Dia bilang bahwa tepat saat dia tenggelam dalam penyakit, tepat saat mimpi buruknya menghancurkan hatinya berkeping-keping, saat dia nggak tau harus berapa kali lagi dia dibeli, saat itulah aku muncul.
"Aku.... Aku merasa sangat beruntung bertemu denganmu, Tuan Naofumi."
"....Nggak masalah."
"Karena kamu mengajari aku bagaimana untuk terus hidup."
"...oke."
Aku memaklumi perkataannya, kalau berpikir tentang itu, setidaknya setengahnya sebagai sebuah pekerjaan. Karena aku nggak peduli. Yang kupedulikan cuma bertahan hidup.
"Dan kamu memberiku sebuah kesempatan, sebuah kesempatan untuk menghadapi gelombang itu."
"....Nyantai aja."
"Jadi aku aku akan melakukan apa yang aku bisa untukmu. Aku adalah pedangmu, dan aku akan terus bersamamu."
"Baik.... Berjuanglah."
Setelah itu, aku menyadari seberapa kasarnya aku. Tapi, pada saat itu, nggak ada lagi yang bisa kuperbuat.
00:01
Tinggal satu menit lagi.
Aku menenangkan diri, dan bersiap untuk ditransport.
00:00
BOOM!
Sebuah suara keras menggema di dunia.
Seketika itu, pemandangan disekitarku berubah. Kurasa kami sudah di transport.
"Langitnya...."
Langitnya dipenuhi dengan retakan, seperti sebuah cangkang kura-kura, dan berwarna merah gelap yang mengerikan.
"Itu...."
Aku melihat sekeliling untuk mencoba memahami sekitarku saat aku tiba-tiba melihat tiga bayangan. Dan mereka diikuti oleh 12 orang.

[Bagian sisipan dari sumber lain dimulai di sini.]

(** C3.  For every finite straight wire (distinct end points) and every
    point [p] off the line through them, [magnetic_field(p)] is the vector
    of magnitude [(mu0 I/(4 pi)) (cos theta1 - cos theta2) / |p - pf|] along
    the normalized [(endpoint_b - endpoint_a) x (p - pf)], where [pf] is the
    orthogonal projection of [p] onto the line (on the line, with [p - pf]
    perpendicular to it) and [cos theta1], [cos theta2] are the direction
    cosines of [p - endpoint_a] and [p - endpoint_b] along the wire. *)
Theorem FiniteStraightWire_magnetic_field_formula
  (self : FiniteStraightWire.t) (p : rvec) :
  let a := FiniteStraightWire.p1 self in
  let b := FiniteStraightWire.p2 self in
  let I := FiniteStraightWire.current self in
  a <> b ->
  ~ Spec.on_line a (RVec.sub b a) p ->
  let pf := Spec.foot a b p in
  let cos_theta_1 := Spec.direction_cosine (RVec.sub p a) (RVec.sub b a) in
  let cos_theta_2 := Spec.direction_cosine (RVec.sub p b) (RVec.sub b a) in
  let dir := RVec.normalize (RVec.cross (RVec.sub b a) (RVec.sub p pf)) in
  Spec.on_line a (RVec.sub b a) pf
  /\ RVec.dot (RVec.sub p pf) (RVec.sub b a) = 0
  /\ RVec.norm dir = 1
  /\ FiniteStraightWire.magnetic_field mu0 self p
     = vfin (RVec.scale
               (mu0 * I / (4 * PI) * (cos_theta_1 - cos_theta_2)
                / RVec.norm (RVec.sub p pf))
               dir).
Proof.
  intros a b I Hab Hoff pf cos_theta_1 cos_theta_2 dir.
  split; [apply foot_on_line |].
  split; [apply foot_perpendicular, Hab |].
  split.
  - apply norm_normalize. unfold pf. rewrite cross_foot.
    apply off_line_cross; [apply sub_neq_zero; congruence | exact Hoff].
  - rewrite (finite_wire_eval self p Hab Hoff). reflexivity.
Qed.

(** ** CircularWire *)

Lemma circle_node_eval (center : rvec) (radius : R) (ax ay p : rvec) (tk : R) :
  p <> Spec.circle center radius ax ay tk ->
  let dl := fvscale (Fin radius)
              (fvadd (fvneg (fvmuls (vfin ax) (fsin (Fin tk))))
                     (fvmuls (vfin ay) (fcos (Fin tk)))) in
  let r := fvsub (vfin p)
             (fvadd (fvscale (Fin radius)
                       (fvadd (fvmuls (vfin ax) (fcos (Fin tk)))
                              (fvmuls (vfin ay) (fsin (Fin tk)))))
                    (vfin center)) in
  fvdivs (np_cross dl r) (fpow (np_norm r) 3)
  = vfin (Spec.circle_integrand center radius ax ay p tk).
Proof.
  intros Hp. cbn zeta. autorewrite with fin.
  replace (RVec.add
             (RVec.scale radius
                (RVec.add (RVec.scale (cos tk) ax) (RVec.scale (sin tk) ay)))
             center)
    with (Spec.circle center radius ax ay tk)
    by (unfold Spec.circle; rvec_ring).
  assert (Hr : RVec.norm (RVec.sub p (Spec.circle center radius ax ay tk)) <> 0)
    by (apply norm_neq_0, sub_neq_zero, Hp).
  autorewrite with fin.
  rewrite fvdivs_fin by (apply pow_nonzero, Hr).
  f_equal. unfold Spec.circle_integrand. cbn zeta.
  set (nr := RVec.norm (RVec.sub p (Spec.circle center radius ax ay tk))) in *.
  apply rvec_eq; simpl; field; exact Hr.
Qed.

Lemma matmul_row_eval (g : R -> rvec) (l : list (R * R)) :
  np_matmul_row (map Fin (map snd l)) (map (fun xw => vfin (g (fst xw))) l)
  = vfin (RVec.sum (map (fun xw => RVec.scale (snd xw) (g (fst xw))) l)).
Proof.
  induction l as [| [x wk] l IH]; simpl; [reflexivity |].
  rewrite IH. autorewrite with fin. reflexivity.
Qed.

Lemma circular_ft_eval (self : CircularWire.t) (ax ay p : rvec)
  (l : list (R * R)) :
  CircularWire.axis_x self = vfin ax ->
  CircularWire.axis_y self = vfin ay ->
  (forall theta : R,
      p <> Spec.circle (CircularWire.center self) (CircularWire.radius self)
             ax ay theta) ->
  let t := map (fun xk => xk * PI) (map fst l) in
  let pt := CircularWire.curve_array self t in
  let dl :=
    map (fun tk =>
           fvscale (Fin (CircularWire.radius self))
             (fvadd (fvneg (fvmuls (CircularWire.axis_x self) (fsin (Fin tk))))
                    (fvmuls (CircularWire.axis_y self) (fcos (Fin tk)))))
        t in
  let r := map (fun ptk => fvsub (vfin p) ptk) pt in
  let r_norm_3 := map (fun rk => fpow (np_norm rk) 3) r in
  map (fun c => fvdivs (fst c) (snd c))
      (combine (map (fun c => np_cross (fst c) (snd c)) (combine dl r))
               r_norm_3)
  = map (fun xw =>
           vfin (Spec.circle_integrand (CircularWire.center self)
                   (CircularWire.radius self) ax ay p (fst xw * PI)))
        l.
Proof.
  intros Hx Hy Hp. cbn zeta. unfold CircularWire.curve_array.
  induction l as [| [xk wk] l IH]; [reflexivity |].
  cbn [map combine fst snd]. f_equal; [| exact IH].
  rewrite Hx, Hy. apply circle_node_eval, Hp.
Qed.

Lemma circular_wire_eval (self : CircularWire.t) (ax ay p : rvec) :
  CircularWire.axis_x self = vfin ax ->
  CircularWire.axis_y self = vfin ay ->
  (forall theta : R,
      p <> Spec.circle (CircularWire.center self) (CircularWire.radius self)
             ax ay theta) ->
  CircularWire.magnetic_field mu0 self p
  = vfin (Spec.circular_wire_field mu0 (CircularWire.center self)
            (CircularWire.radius self) (CircularWire.current self)
            ax ay (CircularWire.roots_legendre self) p).
Proof.
  intros Hx Hy Hp.
  unfold CircularWire.magnetic_field. cbn zeta.
  rewrite (circular_ft_eval self ax ay p _ Hx Hy Hp).
  rewrite (matmul_row_eval
             (fun x => Spec.circle_integrand (CircularWire.center self)
                         (CircularWire.radius self) ax ay p (x * PI))).
  autorewrite with fin.
  rewrite !fvdivs_fin by (try lra; apply PI_neq_0).
  autorewrite with fin.
  f_equal. unfold Spec.circular_wire_field.
  set (total := RVec.sum _).
  apply rvec_eq; simpl; field; apply PI_neq_0.
Qed.

(** C4.  For every circular wire (finite in-plane axes) and every point [p]
    that is not on the loop, [magnetic_field(p)] is
    [pi (sum_k w_k (dl/dtheta(t_k) x (p - l(t_k))) / |p - l(t_k)|^3) mu0 I/(4 pi)]
    over the cached nodes [t_k = pi x_k], with
    [l(theta) = center + radius (cos theta axis_x + sin theta axis_y)] and
    [dl/dtheta = radius (- sin theta axis_x + cos theta axis_y)]. *)
Theorem CircularWire_magnetic_field_formula
  (self : CircularWire.t) (ax ay p : rvec) :
  let center := CircularWire.center self in
  let radius := CircularWire.radius self in
  let l := fun theta =>
             RVec.add center
               (RVec.scale radius
                  (RVec.add (RVec.scale (cos theta) ax)
                            (RVec.scale (sin theta) ay))) in
  let dl := fun theta =>
              RVec.scale radius
                (RVec.add (RVec.scale (- sin theta) ax)
                          (RVec.scale (cos theta) ay)) in
  CircularWire.axis_x self = vfin ax ->
  CircularWire.axis_y self = vfin ay ->
  (forall theta : R, p <> l theta) ->
  CircularWire.magnetic_field mu0 self p
  = vfin (RVec.scale (mu0 * CircularWire.current self / (4 * PI))
            (RVec.scale PI
               (RVec.sum
                  (map (fun xw =>
                          let t_k := fst xw * PI in
                          let w_k := snd xw in
                          RVec.scale w_k
                            (RVec.divs
                               (RVec.cross (dl t_k) (RVec.sub p (l t_k)))
                               (RVec.norm (RVec.sub p (l t_k)) ^ 3)))
                       (CircularWire.roots_legendre self))))).
Proof.
  intros center radius l dl Hx Hy Hp.
  rewrite (circular_wire_eval self ax ay p Hx Hy Hp). reflexivity.
Qed.


(** ** Construction *)

Lemma np_all_eq_true (u v : rvec) : np_all_eq u v = true <-> u = v.
Proof.
  unfold np_all_eq. split.
  - destruct (Req_dec_T (vx u) (vx v)); [| discriminate].
    destruct (Req_dec_T (vy u) (vy v)); [| discriminate].
    destruct (Req_dec_T (vz u) (vz v)); [| discriminate].
    intros _. apply rvec_eq; assumption.
  - intros ->.
    destruct (Req_dec_T (vx v) (vx v)); [| contradiction].
    destruct (Req_dec_T (vy v) (vy v)); [| contradiction].
    destruct (Req_dec_T (vz v) (vz v)); [| contradiction].
    reflexivity.
Qed.

Lemma FiniteStraightWire_init_same (a : rvec) (current : R) :
  FiniteStraightWire.init a a current
  = Raise (ValueError "p1, p2 should not be the same point.").
Proof.
  unfold FiniteStraightWire.init.
  destruct (np_all_eq a a) eqn:E; [reflexivity |].
  assert (np_all_eq a a = true) by (apply np_all_eq_true; reflexivity).
  congruence.
Qed.

Lemma FiniteStraightWire_init_distinct (a b : rvec) (current : R) :
  a <> b ->
  FiniteStraightWire.init a b current
  = Ok {| FiniteStraightWire.p1 := a;
          FiniteStraightWire.p2 := b;
          FiniteStraightWire.current := current |}.
Proof.
  intros Hab. unfold FiniteStraightWire.init.
  destruct (np_all_eq a b) eqn:E; [| reflexivity].
  apply np_all_eq_true in E. contradiction.
Qed.

Lemma GeneralWire_init_callable_lt (f : R -> fvec) (t1 t2 current : R) :
  t1 < t2 ->
  GeneralWire.init (PyCallable f) t1 t2 current
  = Ok {| GeneralWire.parametric_eq := f;
          GeneralWire.t1 := t1;
          GeneralWire.t2 := t2;
          GeneralWire.current := current |}.
Proof.
  intros Hlt. unfold GeneralWire.init.
  destruct (Rlt_dec t1 t2); [reflexivity | contradiction].
Qed.

Lemma GeneralWire_init_not_lt (f : R -> fvec) (t1 t2 current : R) :
  ~ t1 < t2 ->
  GeneralWire.init (PyCallable f) t1 t2 current
  = Raise (ValueError "t1 is not smaller than t2").
Proof.
  intros Hlt. unfold GeneralWire.init.
  destruct (Rlt_dec t1 t2); [contradiction | reflexivity].
Qed.

Lemma roots_legendre_valid_order (n : Z) :
  (1 <= n)%Z ->
  CircularWire.scipy_special_roots_legendre scipy_roots_legendre n
  = Ok (scipy_roots_legendre n).
Proof.
  intros Hn. unfold CircularWire.scipy_special_roots_legendre.
  destruct (Z.ltb_spec n 1); [lia | reflexivity].
Qed.

Lemma roots_legendre_bad_order (n : Z) :
  (n < 1)%Z ->
  CircularWire.scipy_special_roots_legendre scipy_roots_legendre n
  = Raise (ValueError "n must be a positive integer.").
Proof.
  intros Hn. unfold CircularWire.scipy_special_roots_legendre.
  destruct (Z.ltb_spec n 1); [reflexivity | lia].
Qed.

Lemma CircularWire_init_radius_pos (normal center : rvec)
  (radius current : R) (n : Z) :
  radius > 0 ->
  (1 <= n)%Z ->
  exists self,
    CircularWire.init scipy_roots_legendre normal center radius current n
    = Ok self
    /\ CircularWire.center self = center
    /\ CircularWire.radius self = radius
    /\ CircularWire.current self = current.
Proof.
  intros Hr Hn. unfold CircularWire.init. cbn zeta.
  destruct (Rgt_dec radius 0); [| contradiction].
  rewrite (roots_legendre_valid_order n Hn).
  eexists. split; [reflexivity |]. repeat split.
Qed.

Lemma CircularWire_init_bad_order (normal center : rvec)
  (radius current : R) (n : Z) :
  radius > 0 ->
  (n < 1)%Z ->
  CircularWire.init scipy_roots_legendre normal center radius current n
  = Raise (ValueError "n must be a positive integer.").
Proof.
  intros Hr Hn. unfold CircularWire.init. cbn zeta.
  destruct (Rgt_dec radius 0); [| contradiction].
  rewrite (roots_legendre_bad_order n Hn). reflexivity.
Qed.

Lemma CircularWire_init_radius_nonpos (normal center : rvec)
  (radius current : R) (n : Z) :
  ~ radius > 0 ->
  CircularWire.init scipy_roots_legendre normal center radius current n
  = Raise (ValueError "Radius should bu larger than 0").
Proof.
  intros Hr. unfold CircularWire.init. cbn zeta.
  destruct (Rgt_dec radius 0); [contradiction | reflexivity].
Qed.

(** C6, as the code has it.  [FiniteStraightWire] raises when the two end
    points are the same and is built otherwise; [GeneralWire], given a
    callable, raises when [t1 < t2] fails and is built otherwise, and given
    an object that is not callable raises whatever the bounds are;
    [CircularWire] raises when [radius > 0] fails; with a positive radius
    it raises when the quadrature order [n] is below 1 (the error of
    [roots_legendre(n)]) and is built otherwise.  A raise returns no
    object. *)
Theorem constructors_reject_degenerate_geometry :
  (forall (a b : rvec) (current : R),
      (a = b ->
       FiniteStraightWire.init a b current
       = Raise (ValueError "p1, p2 should not be the same point."))
      /\ (a <> b ->
          FiniteStraightWire.init a b current
          = Ok {| FiniteStraightWire.p1 := a;
                  FiniteStraightWire.p2 := b;
                  FiniteStraightWire.current := current |}))
  /\ (forall (f : R -> fvec) (t1 t2 current : R),
        (~ t1 < t2 ->
         GeneralWire.init (PyCallable f) t1 t2 current
         = Raise (ValueError "t1 is not smaller than t2"))
        /\ (t1 < t2 ->
            GeneralWire.init (PyCallable f) t1 t2 current
            = Ok {| GeneralWire.parametric_eq := f;
                    GeneralWire.t1 := t1;
                    GeneralWire.t2 := t2;
                    GeneralWire.current := current |}))
  /\ (forall (t1 t2 current : R),
        GeneralWire.init PyOther t1 t2 current
        = Raise (ValueError "Argument parametric_eq should be a callable"))
  /\ (forall (normal center : rvec) (radius current : R) (n : Z),
        (~ radius > 0 ->
         CircularWire.init scipy_roots_legendre normal center radius current n
         = Raise (ValueError "Radius should bu larger than 0"))
        /\ (radius > 0 -> (n < 1)%Z ->
            CircularWire.init scipy_roots_legendre normal center radius
              current n
            = Raise (ValueError "n must be a positive integer."))
        /\ (radius > 0 -> (1 <= n)%Z ->
            exists self,
              CircularWire.init scipy_roots_legendre normal center radius
                current n = Ok self
              /\ CircularWire.center self = center
              /\ CircularWire.radius self = radius
              /\ CircularWire.current self = current)).
Proof.
  repeat split.
  - intros ->. apply FiniteStraightWire_init_same.
  - apply FiniteStraightWire_init_distinct.
  - apply GeneralWire_init_not_lt.
  - apply GeneralWire_init_callable_lt.
  - apply CircularWire_init_radius_nonpos.
  - apply CircularWire_init_bad_order.
  - apply CircularWire_init_radius_pos.
Qed.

Itu adalah para pahlawan sialan.
Mereka telah di transport, sama sepertiku, jadi aku nggak terkejut. Tapi kemana perginya mereka?
Aku menatap kearah mereka berlari dan juga melihat kawanan besar monster muncul dari retakan di langit.
"Kita berada dekat dangan Riyute!"
Raphtalia menyadari dimana kami berada.
"Ini adalah kota pertanian. Ada banyak orang disini!"
"Tapi evakuasinya harusnya...."
Tiba-tiba aku tersadar.
Mereka nggak tau dimana gelombang itu akan muncul, jadi bagaimana bisa mereka melakukan evakuasi?
"Kalian, tunggu sebentar!"
Mereka mengabaikan aku, dan terus berlari kearah sunber gelombang tersebut.
Aku melihat kawanan monster dalam jumlah yang besar keluar dari retakan itu, seperti bayi laba-laba, dan mereka bergerak menuju kota.
Lalu, aku melihat para pahlawan yang lain menembakkan suatu bola bersinar ke langit, meski aku nggak tau apa itu. Mungkin iyi adalah tanda agar para Knight bisa menemukan kami.
"Sialan! Baolahr, Raphtalia, ayo ke kota!"
Warga Riyute sangat baik pada kami.
Kalau mereka tewas karena gelombang ini, aku nggak akan bisa tidur.
"Baik!"
Kami berlari, tapi kearah yang berbeda dari para pahlawan yang lain.